Felton T W, Roberts J A, Lodise T P, Van Guilder M, Boselli E, Neely M N, Hope W W
The University of Manchester, Manchester Academic Health Science Centre, NIHR Clinical Research Facility in Respiratory Medicine, University Hospital of South Manchester NHS Foundation Trust, Manchester, United Kingdom.
Burns Trauma and Critical Care Research Centre, The University of Queensland, Brisbane and Royal Brisbane and Women's Hospital Brisbane, Queensland, Australia.
Antimicrob Agents Chemother. 2014 Jul;58(7):4094-102. doi: 10.1128/AAC.02664-14. Epub 2014 May 5.
Piperacillin-tazobactam is frequently used for empirical and targeted therapy of infections in critically ill patients. Considerable pharmacokinetic (PK) variability is observed in critically ill patients. By estimating an individual's PK, dosage optimization Bayesian estimation techniques can be used to calculate the appropriate piperacillin regimen to achieve desired drug exposure targets. The aim of this study was to establish a population PK model for piperacillin in critically ill patients and then analyze the performance of the model in the dose optimization software program BestDose. Linear, with estimated creatinine clearance and weight as covariates, Michaelis-Menten (MM) and parallel linear/MM structural models were fitted to the data from 146 critically ill patients with nosocomial infection. Piperacillin concentrations measured in the first dosing interval, from each of 8 additional individuals, combined with the population model were embedded into the dose optimization software. The impact of the number of observations was assessed. Precision was assessed by (i) the predicted piperacillin dosage and by (ii) linear regression of the observed-versus-predicted piperacillin concentrations from the second 24 h of treatment. We found that a linear clearance model with creatinine clearance and weight as covariates for drug clearance and volume of distribution, respectively, best described the observed data. When there were at least two observed piperacillin concentrations, the dose optimization software predicted a mean piperacillin dosage of 4.02 g in the 8 patients administered piperacillin doses of 4.00 g.
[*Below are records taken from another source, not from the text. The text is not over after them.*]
(** The third record finds the shard full, and is counted. *)
Lemma try_accept_exact_witness :
  match candidate sample_s2 None (sample_draft "book_live") sample_source "a" 5 6 with
  | Ok c => has_room sample_s2 c = false /\
            submit "a" "book_live" sample_s2 = (count_overflow sample_s2 (c_class c), Ok (turned OVERFLOW))
  | Err _ => False
  end.
Proof.
  pose proof (try_accept_exact _ sample_s2 None (sample_draft "book_live") sample_source "a" 5 6
    (submit_runs _ _ "a" "ticker" (submit_runs _ _ "a" "trade" sample_run0))) as H. cbv zeta in H.
  assert (Hc : exists c, candidate sample_s2 None (sample_draft "book_live") sample_source "a" 5 6 = Ok c
    /\ has_room sample_s2 c = false).
  { vm_compute. eexists. split; reflexivity. }
  assert (_superseded sample_s2 = false) as E by (vm_compute; reflexivity).
  rewrite E in H. destruct Hc as (c & Hc1 & Hc2). rewrite Hc1 in H |- *. rewrite Hc2 in H.
  split; [exact Hc2|exact H].
Defined.
End IngressSamples.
Linear regression of the observed-versus-predicted piperacillin concentrations for 8 individuals after 24 h of piperacillin dosing demonstrated an r(2) of >0.89. In conclusion, for most critically ill patients, individualized piperacillin regimens delivering a target serum piperacillin concentration is achievable. Further validation of the dosage optimization software in a clinical trial is required.
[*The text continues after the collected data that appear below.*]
Definition _complete_snapshot_pages (pages : list SnapshotPage) : result (list SnapshotPage) :=
  match head pages, last pages with
  | Some first, Some final =>
      raise ValueError "the first snapshot page must use the initial cursor" when present (request_cursor first);;
      let! _ := chain_pages pages in
      raise ValueError "snapshot pages lack terminal cursor evidence" when present (next_cursor final);;
      raise ValueError "snapshot page raw references must be unique"
        when negb (unique (raw_reference <$> pages));;
      raise ValueError "snapshot request cursors must be unique"
        when negb (unique (omap request_cursor pages));;
      Ok pages
  | _, _ => Err (ValueError "pages must be a non-empty tuple")
  end.

(** ** Complete snapshots *)
Record CompleteCatalogSnapshot : Type := {
  cs_scope : CatalogScope; cs_observed_at_ns : Z; cs_snapshot_id : string; cs_pages : list SnapshotPage;
  cs_reported_total_count : option Z; cs_authoritative_empty : bool; cs_instruments : list InstrumentRecord
}.

(** The loop over the instruments; [keys] are those of the ones before. *)
Fixpoint snapshot_instruments (s : CatalogScope) (keys : list string) (l : list InstrumentRecord)
    : result () :=
  match l with
  | [] => Ok tt
  | item :: l =>
      raise ValueError "instrument scope does not match snapshot scope" when negb (bool_decide (scope item = s));;
      raise ValueError "snapshot instrument keys must be unique"
        when bool_decide (instrument_key item ∈ keys);;
      raise ValueError "catalog snapshots cannot carry turnover observations" when present (turnover item);;
      snapshot_instruments s (instrument_key item :: keys) l
  end.

Definition catalog_snapshot_validate (self : CompleteCatalogSnapshot) : result CompleteCatalogSnapshot :=
  let empty := bool_decide (cs_instruments self = []) in
  let! _ := _nonnegative_int (cs_observed_at_ns self) "observed_at_ns" in
  let! _ := _nonempty_string (cs_snapshot_id self) "snapshot_id" in
  let! _ := _complete_snapshot_pages (cs_pages self) in
  let! reported := _optional_nonnegative_int (cs_reported_total_count self) "reported_total_count" in
  let! _ := snapshot_instruments (cs_scope self) [] (cs_instruments self) in
  raise ValueError "reported_total_count must equal the instrument count"
    when match reported with
         | Some n => negb (n =? Z.of_nat (length (cs_instruments self)))
         | None => false
         end;;
  raise ValueError "empty catalog requires an explicit authoritative_empty fact"
    when empty && negb (cs_authoritative_empty self);;
  raise ValueError "authoritative_empty cannot accompany catalog instruments"
    when negb empty && cs_authoritative_empty self;;
  Ok self.

Record TurnoverObservation : Type := {
  ob_instrument_key : string; ob_value : dec; ob_method : TurnoverMethod; ob_currency : string;
  ob_raw_reference : string
}.

Definition observation_init (instrument_key : string) (value : DecimalInput) (method : TurnoverMethod)
    (currency raw_reference : string) : result TurnoverObservation :=
  let! normalized := turnover_init value method currency None None in
  let! key := _nonempty_string instrument_key "instrument_key" in
  let! reference := _nonempty_string raw_reference "raw_reference" in
  Ok {| ob_instrument_key := key; ob_value := to_value normalized; ob_method := to_method normalized;
        ob_currency := to_currency normalized; ob_raw_reference := reference |}.

Record CompleteTurnoverSnapshot : Type := {
  ts_scope : CatalogScope; ts_catalog_revision : Z; ts_observed_at_ns : Z; ts_snapshot_id : string;
  ts_pages : list SnapshotPage; ts_reported_total_count : option Z; ts_authoritative_empty : bool;
  covered_instrument_keys : list string; observations : list TurnoverObservation
}.

Definition turnover_snapshot_validate (self : CompleteTurnoverSnapshot) : result CompleteTurnoverSnapshot :=
  let keys := ob_instrument_key <$> observations self in
  let! revision := _nonnegative_int (ts_catalog_revision self) "catalog_revision" in
  raise ValueError "turnover snapshot requires a catalog revision" when revision =? 0;;
  let! _ := _nonnegative_int (ts_observed_at_ns self) "observed_at_ns" in
  let! _ := _nonempty_string (ts_snapshot_id self) "snapshot_id" in
  let! _ := _complete_snapshot_pages (ts_pages self) in
  let! reported := _optional_nonnegative_int (ts_reported_total_count self) "reported_total_count" in
  let! covered := check_all (fun item => _nonempty_string item "covered_instrument_keys")
                    (covered_instrument_keys self) in
  raise ValueError "covered_instrument_keys must be unique" when negb (unique covered);;
  raise ValueError "empty turnover coverage requires an explicit authoritative_empty fact"
    when bool_decide (covered = []) && negb (ts_authoritative_empty self);;
  raise ValueError "authoritative_empty cannot accompany turnover coverage"
    when negb (bool_decide (covered = [])) && ts_authoritative_empty self;;
  raise ValueError "turnover observation keys must be unique" when negb (unique keys);;
  raise ValueError "turnover observations must belong to covered_instrument_keys"
    when negb (forallb (fun k => bool_decide (k ∈ covered)) keys);;
  raise ValueError "reported_total_count must equal the coverage count"
    when match reported with Some n => negb (n =? Z.of_nat (length covered)) | None => false end;;
  Ok self.

(** ** Stored snapshots and deltas *)
Record CatalogSnapshot : Type := {
  sn_scope : CatalogScope; sn_observed_at_ns : option Z; sn_revision : Z; sn_digest_sha256 : option string;
  sn_complete : bool; sn_instruments : list CatalogInstrument
}.

(** The loop over the instruments of a snapshot. *)
Fixpoint scoped_unique (s : CatalogScope) (keys : list string) (l : list CatalogInstrument) : result () :=
  match l with
  | [] => Ok tt
  | item :: l =>
      raise ValueError "instrument scope does not match catalog scope" when negb (bool_decide (c_scope item = s));;
      raise ValueError "catalog instrument keys must be unique" when bool_decide (c_key item ∈ keys);;
      scoped_unique s (c_key item :: keys) l
  end.

Definition snapshot_validate (self : CatalogSnapshot) : result CatalogSnapshot :=
  let! _ := _optional_nonnegative_int (sn_observed_at_ns self) "observed_at_ns" in
  let! revision := _nonnegative_int (sn_revision self) "revision" in
  raise ValueError "empty catalog state must use revision zero"
    when negb (eqb (negb (present (sn_observed_at_ns self))) (revision =? 0));;
  let! _ := optionally (fun d => _sha256_digest d "digest_sha256") (sn_digest_sha256 self) in
  raise ValueError "catalog digest must exist exactly when revision exists"
    when negb (eqb (revision =? 0) (negb (present (sn_digest_sha256 self))));;
  raise ValueError "revision-zero catalog state must be incomplete" when (revision =? 0) && sn_complete self;;
  raise ValueError "persisted catalog revisions must be complete" when (0 <? revision) && negb (sn_complete self);;
  raise ValueError "revision-zero catalog state cannot contain instruments"
    when (revision =? 0) && negb (bool_decide (sn_instruments self = []));;
  let! _ := scoped_unique (sn_scope self) [] (sn_instruments self) in
  Ok self.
哌拉西林 - 他唑巴坦常用于重症患者感染的经验性和靶向治疗。在重症患者中观察到相当大的药代动力学(PK)变异性。通过估计个体的PK,剂量优化贝叶斯估计技术可用于计算合适的哌拉西林治疗方案,以实现所需的药物暴露目标。本研究的目的是建立重症患者哌拉西林的群体PK模型,然后在剂量优化软件程序BestDose中分析该模型的性能。将线性模型(以估计的肌酐清除率和体重作为协变量)、米氏(MM)模型和平行线性/MM结构模型拟合到146例医院感染重症患者的数据中。将另外8名个体在第一个给药间隔内测得的哌拉西林浓度与群体模型相结合,嵌入到剂量优化软件中。评估了观察次数的影响。通过(i)预测的哌拉西林剂量和(ii)治疗后第二个24小时观察到的与预测的哌拉西林浓度的线性回归来评估精密度。我们发现,分别以肌酐清除率和体重作为药物清除率和分布容积的协变量的线性清除模型最能描述观察到的数据。当至少有两个观察到的哌拉西林浓度时,剂量优化软件预测8例接受4.00 g哌拉西林剂量的患者的平均哌拉西林剂量为4.02 g。哌拉西林给药24小时后8名个体观察到的与预测的哌拉西林浓度的线性回归显示r²>0.89。总之,对于大多数重症患者,可以实现提供目标血清哌拉西林浓度的个体化哌拉西林治疗方案。需要在临床试验中对剂量优化软件进行进一步验证。